+++ GIVEN RECORDS +++
(** *** Refused defaults *)

Lemma try_fold_Err {S A E} (f : S -> A -> result S E) l st e :
  try_fold f st l = Err e -> exists st' x, x ∈ l /\ f st' x = Err e.
Proof.
  revert st. induction l as [|x l IH]; intros st; cbn [try_fold]; [done |].
  destruct (f st x) as [st'|e'] eqn:Hx; cbn [result_bind].
  - intros (st'' & y & Hy & He)%IH. exists st'', y. split; [by right | done].
  - intros [= <-]. exists st, x. split; [by left | done].
Qed.

Lemma try_fold_Ok_each {S A E} (f : S -> A -> result S E) l st st' x :
  try_fold f st l = Ok st' -> x ∈ l -> exists s s', f s x = Ok s'.
Proof.
  revert st. induction l as [|y l IH]; intros st; cbn [try_fold]; [by intros _ ?%not_elem_of_nil |].
  destruct (f st y) as [s|e] eqn:Hy; cbn [result_bind]; [|done]. intros Hl [->|Hx]%elem_of_cons; [eauto | by eapply IH].
Qed.

Lemma seed_default_sound cfg key cfg' err :
  seed_default registry debug_string cfg key = Ok cfg' -> ~ bad_default key err.
Proof.
  unfold seed_default. intros Hok [e dflt He Hstar Hsel Hty Hd Hp | v err' Hs Hv].
  - by rewrite Hstar, He, Hsel, decide_False, Hd, Hp in Hok by done.
  - unfold seeded in Hs. destruct (has_char "*" key); [done |]. destruct (entry registry key) as [e|]; [|done].
    destruct (re_selector e); [done |]. cbn [orb] in Hs. case_bool_decide; [done |]. rewrite decide_False in Hok by done.
    destruct (re_default e) as [dflt|]; [|done]. cbn [mbind option_bind] in Hs. by rewrite Hs, Hv in Hok.
Qed.

Lemma seed_default_Err cfg key err : seed_default registry debug_string cfg key = Err err -> bad_default key err.
Proof.
  unfold seed_default. destruct (has_char "*" key) eqn:Hstar; [done |].
  destruct (entry registry key) as [e|] eqn:He; [|done]. destruct (re_selector e) eqn:Hsel; [done |].
  destruct (decide _) as [|Hty]; [done |]. destruct (re_default e) as [dflt|] eqn:Hd; [|done].
  destruct (parse_registry_default e dflt) as [v|] eqn:Hp; [|intros [= <-]; by econstructor].
  destruct (validate_extension registry key v) as [[]|err'] eqn:Hv; cbn [result_bind].
  - by destruct (extensions cfg !! key).
  - intros [= <-]. apply default_invalid with v; [|done]. unfold seeded.
    by rewrite Hstar, He, Hsel, bool_decide_eq_false_2, Hd by done.
Qed.

Lemma bad_default_declared key err : bad_default key err -> key ∈ keys registry.
Proof.
  unfold keys. rewrite elem_of_btree_keys. intros [e dflt He | v err' Hs _]; [by exists e |].
  unfold seeded in Hs. destruct (has_char "*" key); [done |].
  destruct (entry registry key) as [e|] eqn:He; [by exists e | done].
Qed.

Lemma seed_registry_defaults_sound cfg cfg' key err :
  seed_registry_defaults registry debug_string cfg = Ok cfg' -> ~ bad_default key err.
Proof.
  intros Hok Hbad. pose proof (bad_default_declared _ _ Hbad) as Hkey.
  destruct (try_fold_Ok_each _ _ _ _ key Hok Hkey) as (s & s' & Hs). by eapply seed_default_sound.
Qed.

(** *** Statements *)

(** Where a target finds a statement: a range by its index among the ranges of the object, a
    modifier by its place in the target's list, a paint semantic by its name. *)
Inductive place :=
| AtGlobal
| AtObject
| AtRange (index : nat)
| AtModifier (priority : nat)
| AtPaint (semantic : string)
| AtTool (tool : Z).

Definition rank (p : place) : nat :=
  match p with AtGlobal => 0 | AtObject => 1 | AtRange _ => 2 | AtModifier _ => 3 | AtPaint _ => 4 | AtTool _ => 5 end.

Definition precedes {A} `{RustOrd A} (x y : A) : Prop := rust_leb x y = true /\ x <> y.

(** Precedence: a tool over paint over modifiers over layer ranges over the object over the
    global scope; a later range or modifier over an earlier one, a paint semantic over those
    that sort before it. *)
Definition weaker (p q : place) : Prop :=
  (rank p < rank q)%nat \/
  match p, q with
  | AtRange i, AtRange j | AtModifier i, AtModifier j => (i < j)%nat
  | AtPaint s, AtPaint t => precedes s t
  | _, _ => False
  end.

(** The delta a target reads at a place, and its scope. *)
Inductive reads (scoped : ScopedConfig) (target : ResolutionTarget) : place -> ConfigScope -> ScopeDelta -> Prop :=
| reads_global d : delta scoped ScopeGlobal = Some d -> reads scoped target AtGlobal ScopeGlobal d
| reads_object d :
    delta scoped (ScopeObject (rt_object_id target)) = Some d ->
    reads scoped target AtObject (ScopeObject (rt_object_id target)) d
| reads_range i r z :
    rt_layer_top_z target = Some z -> ranges_for scoped (rt_object_id target) !! i = Some r -> covers r z = true ->
    reads scoped target (AtRange i) (lr_scope r) (lr_delta r)
| reads_modifier i m d :
    rt_modifier_ids target !! i = Some m -> delta scoped (ScopeModifier (rt_object_id target) m) = Some d ->
    reads scoped target (AtModifier i) (ScopeModifier (rt_object_id target) m) d
| reads_paint s d :
    s ∈ rt_paint_semantics target -> delta scoped (ScopePaintSemantic s) = Some d ->
    reads scoped target (AtPaint s) (ScopePaintSemantic s) d
| reads_tool n d :
    rt_tool_index target = Some n -> delta scoped (ScopeTool n) = Some d ->
    reads scoped target (AtTool n) (ScopeTool n) d.

(** A statement: its place, and the key as it is spelled there.  Of two spellings at one place
    the one that sorts later counts. *)
Definition states (scoped : ScopedConfig) (target : ResolutionTarget) (at_ : place * string) (v : ConfigValue) : Prop :=
  exists scope d, reads scoped target at_.1 scope d /\ values d !! at_.2 = Some v.

Definition below (a b : place * string) : Prop := weaker a.1 b.1 \/ a.1 = b.1 /\ precedes a.2 b.2.

(** The strongest statement about the keys that satisfy [about]. *)
Definition strongest scoped target (about : string -> Prop) (at_ : place * string) (v : ConfigValue) : Prop :=
  states scoped target at_ v /\ about (canonical_config_key at_.2) /\
  forall at' v', states scoped target at' v' -> about (canonical_config_key at'.2) -> at' = at_ \/ below at' at_.

Definition unstated scoped target (about : string -> Prop) : Prop :=
  forall at_ v, states scoped target at_ v -> ~ about (canonical_config_key at_.2).

(** What a field is bound to, and what a key without a field is. *)
Definition about_field (s key : string) : Prop := cell key = Some s.
Definition about_extension (k key : string) : Prop := key = k /\ cell k = None.

(** Why a resolution is refused. *)
Inductive defect (scoped : ScopedConfig) (target : ResolutionTarget) : ResolutionError -> Prop :=
| key_denied p scope d stated :
    reads scoped target p scope d -> is_Some (values d !! stated) ->
    canonical_config_key stated ∉ admission_set registry scope ->
    defect scoped target (ScopeDenied (canonical_config_key stated) scope)
| both_spellings p scope d legacy canonical :
    reads scoped target p scope d -> (legacy, canonical) ∈ CONFIG_KEY_ALIASES ->
    is_Some (values d !! legacy) -> is_Some (values d !! canonical) ->
    defect scoped target (Application (TypeMismatch (canonical +:+ " and " +:+ legacy) "one config key" "both config keys supplied"))
| value_invalid at_ v err :
    states scoped target at_ v -> validate_extension registry (canonical_config_key at_.2) v = Err err ->
    defect scoped target err
| value_unstorable at_ v s a :
    states scoped target at_ v -> cell (canonical_config_key at_.2) = Some s ->
    stored (canonical_config_key at_.2) v = Err a -> defect scoped target (Application a)
| default_unusable key err : bad_default key err -> defect scoped target err.

(** A merged configuration shows, for every field, what the strongest statement about it left,
    or else its default; and holds, for every other key, the value of the strongest statement,
    or else the declared default. *)
Record merged (scoped : ScopedConfig) (target : ResolutionTarget) (cfg : config) : Prop := {
  mg_sound : forall err, ~ defect scoped target err;
  mg_shown : forall s,
    (exists at_ v shown, strongest scoped target (about_field s) at_ v /\
       stored (canonical_config_key at_.2) v = Ok shown /\ rendered cfg !! s = shown) \/
    (unstated scoped target (about_field s) /\ rendered cfg !! s = rendered config_default !! s);
  mg_extension : forall key,
    (exists at_ v, strongest scoped target (about_extension key) at_ v /\ extensions cfg !! key = Some v) \/
    (unstated scoped target (about_extension key) /\ extensions cfg !! key = seeded key)
}.

Lemma validate_typed_Err key v e err : validate_typed key v e = Err err -> exists a, err = Application a.
Proof.
  assert (Hs : forall n i err, check_extension_scalar key n e i = Err err -> exists a, err = Application a)
    by (intros n i err'; unfold check_extension_scalar; case_match; [done |]; intros [= <-]; eauto).
  assert (Hp : forall n err, check_extension_percent key n e = Err err -> exists a, err = Application a)
    by (intros n err'; unfold check_extension_percent; case_match; [done |]; intros [= <-]; eauto).
  assert (Hm : forall expected w err, @type_mismatch unit key expected w = Err err -> exists a, err = Application a)
    by (intros expected w err'; unfold type_mismatch; intros [= <-]; eauto).
  assert (Hl : forall {A} (f : A -> result unit ResolutionError) l err,
    (forall x err, f x = Err err -> exists a, err = Application a) -> for_each f l = Err err -> exists a, err = Application a)
    by (intros A f l err' Hf Hl; apply for_each_Err in Hl as (x & _ & Hx); by apply Hf in Hx).
  unfold validate_typed, validate_float_text.
  repeat match goal with
    | |- context [String.eqb (re_field_type e) ?s] => destruct (String.eqb (re_field_type e) s)
    | |- (if orb _ _ then _ else _) = _ -> _ => cbn [orb]
    end;
  cbn [orb]; try done;
  repeat (case_match; eauto; try done);
  try (intros He; eapply Hl in He; [exact He |]; intros x err'; repeat (case_match; eauto; try done)).
Qed.
Lemma validate_extension_Err key v err : validate_extension registry key v = Err err -> exists a, err = Application a.
Proof. unfold validate_extension. destruct (registry_entry registry key); [apply validate_typed_Err | done]. Qed.

Lemma check_admitted_Err scope d e :
  check_admitted registry scope d = Err e ->
  exists key, is_Some (values d !! key) /\ canonical_config_key key ∉ admission_set registry scope /\
    e = ScopeDenied (canonical_config_key key) scope.
Proof.
  intros He. unfold check_admitted in He. apply for_each_Err in He as (key & Hk & He). cbv zeta in He.
  apply elem_of_btree_keys in Hk. exists key. destruct (decide _); [done |]. by injection He as <-.
Qed.

(** The defects are found before expansion. *)
Lemma apply_value_Err cfg kv err :
  apply_value cfg kv = Err err ->
  validate_extension registry (canonical_config_key kv.1) kv.2 = Err err \/
  exists s a, cell (canonical_config_key kv.1) = Some s /\ stored (canonical_config_key kv.1) kv.2 = Err a /\ err = Application a.
Proof.
  unfold Resolution.apply_value. destruct (validate_extension _ _ _) as [[]|e] eqn:Hv; cbn [result_bind]; [|by intros [= <-]; left].
  pose proof (apply_cases cfg (canonical_config_key kv.1) kv.2) as Hc.
  destruct (cell (canonical_config_key kv.1)) as [s|] eqn:Hs.
  - destruct (stored _ kv.2) as [shown|a] eqn:Ha.
    + by destruct Hc as (c' & -> & _).
    + rewrite Hc. cbn [lift result_bind]. intros [= <-]. right. eauto.
  - by rewrite Hc.
Qed.

Lemma defect_before_expansion scoped target e : ~ defect scoped target (ExpansionFailed e).
Proof.
  intros Hd. remember (ExpansionFailed e) as err eqn:Herr.
  destruct Hd as [ | | at_ v err Hst He | | key err [ | v err' Hs He]]; try discriminate Herr; subst;
    apply validate_extension_Err in He as [a Ha]; discriminate Ha.
Qed.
+++
> **WHAT TO PRODUCE**
Using the records above, restate word for word the lines from the one with "seed_default registry debug_string cfg key = Ok" through the one with "(** Where a", both included.

> **FINAL ANSWER**
  seed_default registry debug_string cfg key = Ok cfg' -> ~ bad_default key err.
Proof.
  unfold seed_default. intros Hok [e dflt He Hstar Hsel Hty Hd Hp | v err' Hs Hv].
  - by rewrite Hstar, He, Hsel, decide_False, Hd, Hp in Hok by done.
  - unfold seeded in Hs. destruct (has_char "*" key); [done |]. destruct (entry registry key) as [e|]; [|done].
    destruct (re_selector e); [done |]. cbn [orb] in Hs. case_bool_decide; [done |]. rewrite decide_False in Hok by done.
    destruct (re_default e) as [dflt|]; [|done]. cbn [mbind option_bind] in Hs. by rewrite Hs, Hv in Hok.
Qed.

Lemma seed_default_Err cfg key err : seed_default registry debug_string cfg key = Err err -> bad_default key err.
Proof.
  unfold seed_default. destruct (has_char "*" key) eqn:Hstar; [done |].
  destruct (entry registry key) as [e|] eqn:He; [|done]. destruct (re_selector e) eqn:Hsel; [done |].
  destruct (decide _) as [|Hty]; [done |]. destruct (re_default e) as [dflt|] eqn:Hd; [|done].
  destruct (parse_registry_default e dflt) as [v|] eqn:Hp; [|intros [= <-]; by econstructor].
  destruct (validate_extension registry key v) as [[]|err'] eqn:Hv; cbn [result_bind].
  - by destruct (extensions cfg !! key).
  - intros [= <-]. apply default_invalid with v; [|done]. unfold seeded.
    by rewrite Hstar, He, Hsel, bool_decide_eq_false_2, Hd by done.
Qed.

Lemma bad_default_declared key err : bad_default key err -> key ∈ keys registry.
Proof.
  unfold keys. rewrite elem_of_btree_keys. intros [e dflt He | v err' Hs _]; [by exists e |].
  unfold seeded in Hs. destruct (has_char "*" key); [done |].
  destruct (entry registry key) as [e|] eqn:He; [by exists e | done].
Qed.

Lemma seed_registry_defaults_sound cfg cfg' key err :
  seed_registry_defaults registry debug_string cfg = Ok cfg' -> ~ bad_default key err.
Proof.
  intros Hok Hbad. pose proof (bad_default_declared _ _ Hbad) as Hkey.
  destruct (try_fold_Ok_each _ _ _ _ key Hok Hkey) as (s & s' & Hs). by eapply seed_default_sound.
Qed.

(** *** Statements *)

(** Where a target finds a statement: a range by its index among the ranges of the object, a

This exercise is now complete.